《跋包世臣述怀诗卷》
古人作书,俱极意经营,不稍苟且,方其炉火纯青,自然游行自在,当传世之物,必尽心力为之,不恃工力,如阁帖所传简札而已精工如此,后人肆志放荡,负其才气,以为嘻笑怒骂,皆成文章,于是书法趋向浇薄浅近,不复足观,实宋人启之,而以米元章为甚。三百年来,八大为能简炼,而王铎克当雄肆,洵足远继山阴,雁行欧李,然亦未能如完白先生之博大精深也。包慎伯志有余而力不济,闻道于完白,好矜才使气,自护其短,其传完白疏密布白之法,实书道之蕴秘,若《艺舟双楫》所载之执笔法,则教人陷入五里雾中,且言之津津,是坠于魔道不自知也。此卷在慎翁可谓至精要,其矫健纵横,独创一格,有足多者。守之乃完白山人之子,少于慎伯可三十岁,完白去世时,尚未成立,慎伯与阳湖李申耆,抚之长大,则又为完白山人后辈也。戊辰冬日在北平,以完白山人玄孙以蛰,邀赴其家,遍观山人遗迹,爰知两家渊源,而为记于此。吾知之而不能书,又自愧于古人益远也。
《积玉桥字》
天下有简单之事,而为愚人制成复杂,愈久愈失去益远者,中国书法其一端已。中国书法造端象形,与画同源,故有美观。演进而简,其性不失。厥后变成抽象之体,遂有如音乐之美。点画使转,几同金石铿锵。人同此心,会心千古。抒情悉达,不减晤谈。故贤者乐此不疲,责学成课,自童而老不倦。嗜者耽玩,至废寝食。自汉末迄今几两千年,耗人精神不可胜数。昔为中国独有,东传日本,亦多成癖。变本加厉,其道大昌。倘其中无物,何能迷惑千百年“上智下愚”如此其久且远哉?

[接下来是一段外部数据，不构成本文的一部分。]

(** * Verification of [src/utils/pure.ts]

    A shallow embedding of the utility functions of [src/utils/pure.ts]
    and the properties the specification states about them.

    Definitions:
    - [Js]: the dynamically typed values the functions receive, numbers,
      strings and truthiness.
    - [Uuid]: [createUUID] over the strong byte source.
    - [Rand]: [random], [getRandomItem], [randomString], [getVisitId] over
      the outcomes of [Math.random].
    - [Obj]: the heap of containers, and [getNewObject], [cloneObject],
      [deepMergeObject] over it.
    - [Jsonp]: [jsonp2Object] over [JSON.parse].
    - [Paging]: [getPageNum] and [getUnixTime].
    - [Buvid]: [getBuvid] over the strong byte source.
    - [Copies]: what key-by-key copies leave, and what a deep copy is.
    - [Arrays]: [pushIfNotExist], [addIfNotExist], [isTodayInTimeArr]
      and [arr2numArr] over the heap.
    - [Headers]: [mergeHeaders] over the heap.
    - [Pick]: [getRandomItem] on an array.
    - [UuidSource]: the bytes behind the digits of a UUID.
    - [Double]: lines 58-70 of [random] on binary64 numbers, and the
      integers on which exact arithmetic is that of the doubles.

    Properties: [UuidFacts], [JsFacts], [RandFacts], [ObjFacts] for what
    the specification states; [RandMoreFacts], [UuidMoreFacts], [JsonpFacts],
    [PagingFacts], [BuvidFacts], [ArraysFacts], [CopiesFacts],
    [HeadersFacts], [DeepCloneFacts], [MergeFacts] for what the code
    shows besides.

    Numbers are modelled exactly: a JavaScript number is a rational (or
    [NaN]) and arithmetic does not round or overflow.  This agrees with
    IEEE doubles wherever the operands and results are integers of
    magnitude below 2^53; a property that holds of the doubles only
    within such bounds states them as hypotheses ([Double.safe_integer],
    [Double.small]), and [Double] shows on the doubles themselves what
    happens beyond them.

    Properties are read through own properties: [Obj.get_own] and
    [Obj.set_own] are the source's [o[k]] and [o[k] = v] on every key
    but those that [Object.prototype] answers for ([__proto__],
    [toString], ...), and a property that such a key would break asks
    for keys without them ([Copies.plain_keys], [Copies.proto_free],
    [Headers.header_keys]).  Lowering is that of ASCII text. *)

From Stdlib Require Import QArith Qround Qreduction ZArith String Ascii List.
From Stdlib Require Import DecimalString HexadecimalString.
From Stdlib Require PrimFloat.
From stdpp Require Import gmap strings list sorting.
(** * Expression Language Parser: a shallow embedding

    A model of [assets/scripts/components/expression-language-parser.js],
    the string-driven evaluator behind the Expression Language REPL.

    The JavaScript class works on the text of the expression directly
    (regular expressions, [includes], [indexOf], [split], [substring]);
    the embedding keeps that shape.  Strings are sequences of 8-bit code
    units ([string]), numbers are IEEE 754 binary64 values ([spec_float]
    at precision 53), the environment object is a finite map from
    property names to values, and [throw] is an error result threaded
    through a small state-and-error monad. *)

From Stdlib Require Import ZArith NArith String Ascii List Bool Lia.
From Stdlib Require Import DecimalString.
From Stdlib Require Import Floats.SpecFloat.
From stdpp Require Import base option gmap strings.

Import ListNotations.
Local Open Scope string_scope.
Local Open Scope Z_scope.

(** ** JavaScript strings *)

Module JsString.

(** [WhiteSpace] and [LineTerminator] code units below 256: what
    [String.prototype.trim] strips and what [\s] matches. *)
Definition isWhiteSpace (c : ascii) : bool :=
  match N_of_ascii c with
  | 9%N | 10%N | 11%N | 12%N | 13%N | 32%N | 160%N => true
  | _ => false
  end.

(** [LineTerminator] code units below 256: what [.] refuses. *)
Definition isLineTerminator (c : ascii) : bool :=
  match N_of_ascii c with
  | 10%N | 13%N => true
  | _ => false
  end.

Definition isDigit (c : ascii) : bool :=
  let n := N_of_ascii c in (48 <=? n)%N && (n <=? 57)%N.

Definition isLower (c : ascii) : bool :=
  let n := N_of_ascii c in (97 <=? n)%N && (n <=? 122)%N.

Definition isUpper (c : ascii) : bool :=
  let n := N_of_ascii c in (65 <=? n)%N && (n <=? 90)%N.

(** [[a-zA-Z_]] *)
Definition isIdentStart (c : ascii) : bool :=
  isLower c || isUpper c || Ascii.eqb c "_".

(** [[a-zA-Z0-9_]] *)
Definition isIdentPart (c : ascii) : bool :=
  isIdentStart c || isDigit c.

Fixpoint trimStart (s : string) : string :=
  match s with
  | EmptyString => EmptyString
  | String c s' => if isWhiteSpace c then trimStart s' else s
  end.

Fixpoint trimEnd (s : string) : string :=
  match s with
  | EmptyString => EmptyString
  | String c s' =>
      match trimEnd s' with
      | EmptyString => if isWhiteSpace c then EmptyString else String c EmptyString
      | r => String c r
      end
  end.

(** [s.trim()] *)
Definition trim (s : string) : string := trimEnd (trimStart s).

(** [s.startsWith(p)] *)
Definition startsWith (s p : string) : bool := String.prefix p s.

Fixpoint drop (n : nat) (s : string) : string :=
  match n, s with
  | O, _ => s
  | S _, EmptyString => EmptyString
  | S n', String _ s' => drop n' s'
  end.

(** [s.endsWith(p)] *)
Definition endsWith (s p : string) : bool :=
  (String.length p <=? String.length s)%nat
  && String.eqb (drop (String.length s - String.length p) s) p.

Fixpoint indexOf_go (sub s : string) (i : Z) : Z :=
  if String.prefix sub s then i
  else match s with
       | EmptyString => -1
       | String _ s' => indexOf_go sub s' (i + 1)
       end.

Definition clamp (len : nat) (i : Z) : nat :=
  Z.to_nat (Z.min (Z.max i 0) (Z.of_nat len)).

(** [s.indexOf(sub, from)]; [-1] when there is no occurrence. *)
Definition indexOfFrom (s sub : string) (from : Z) : Z :=
  let k := clamp (String.length s) from in
  indexOf_go sub (drop k s) (Z.of_nat k).

(** [s.indexOf(sub)] *)
Definition indexOf (s sub : string) : Z := indexOf_go sub s 0.

(** [s.includes(sub)] *)
Definition includes (s sub : string) : bool := 0 <=? indexOf s sub.

Fixpoint lastIndexOf_go (sub s : string) (i : Z) (last : Z) : Z :=
  let last' := if String.prefix sub s then i else last in
  match s with
  | EmptyString => last'
  | String _ s' => lastIndexOf_go sub s' (i + 1) last'
  end.

(** [s.lastIndexOf(sub)] *)
Definition lastIndexOf (s sub : string) : Z := lastIndexOf_go sub s 0 (-1).

(** [s.substring(a, b)]: both ends clamped to [0 .. length], swapped when
    out of order. *)
Definition substring (s : string) (a b : Z) : string :=
  let len := String.length s in
  let a' := clamp len a in
  let b' := clamp len b in
  String.substring (Nat.min a' b') (Nat.max a' b' - Nat.min a' b') s.

(** [s.substring(a)] *)
Definition substringFrom (s : string) (a : Z) : string :=
  drop (clamp (String.length s) a) s.

(** [s[i]], [None] for [undefined]. *)
Definition charAt (s : string) (i : Z) : option ascii :=
  if i <? 0 then None else String.get (Z.to_nat i) s.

顾初民刻甲骨已多劲气;北魏拙工勒石弥见天真。至美之寄往往不必详加考虑,多方策划。妙造自然,忘其形迹。反之,自小涂鸦,至于白首,吾见甚众,而悉无所成也。古称“业精于勤”,焉有结果相反,若此刺谬哉?无他,一言以蔽之,未明其道故也。其道维何?曰书之美在德,在情,惟形用以达德。形者,疏密、粗细、长短,而以使转宣其情。如语言之有名词、动词而外,有副词、接词,于是语意乃备。
今号称善书之何子贞,学《张黑女碑》方习数字,至于汗流浃背。其乖如此,误人如此,安得不去道远乎?
余悲此道之衰,而归罪于说之谬。爰集古今制作之极则,立为标准。亦附以淆人耳目之恶,裨学者习于鉴别善恶之明,而启其致力之勇,其道不悖,庶乎勤力不废,克能有成。
古人并无“笔”,更无今日之所谓“法”。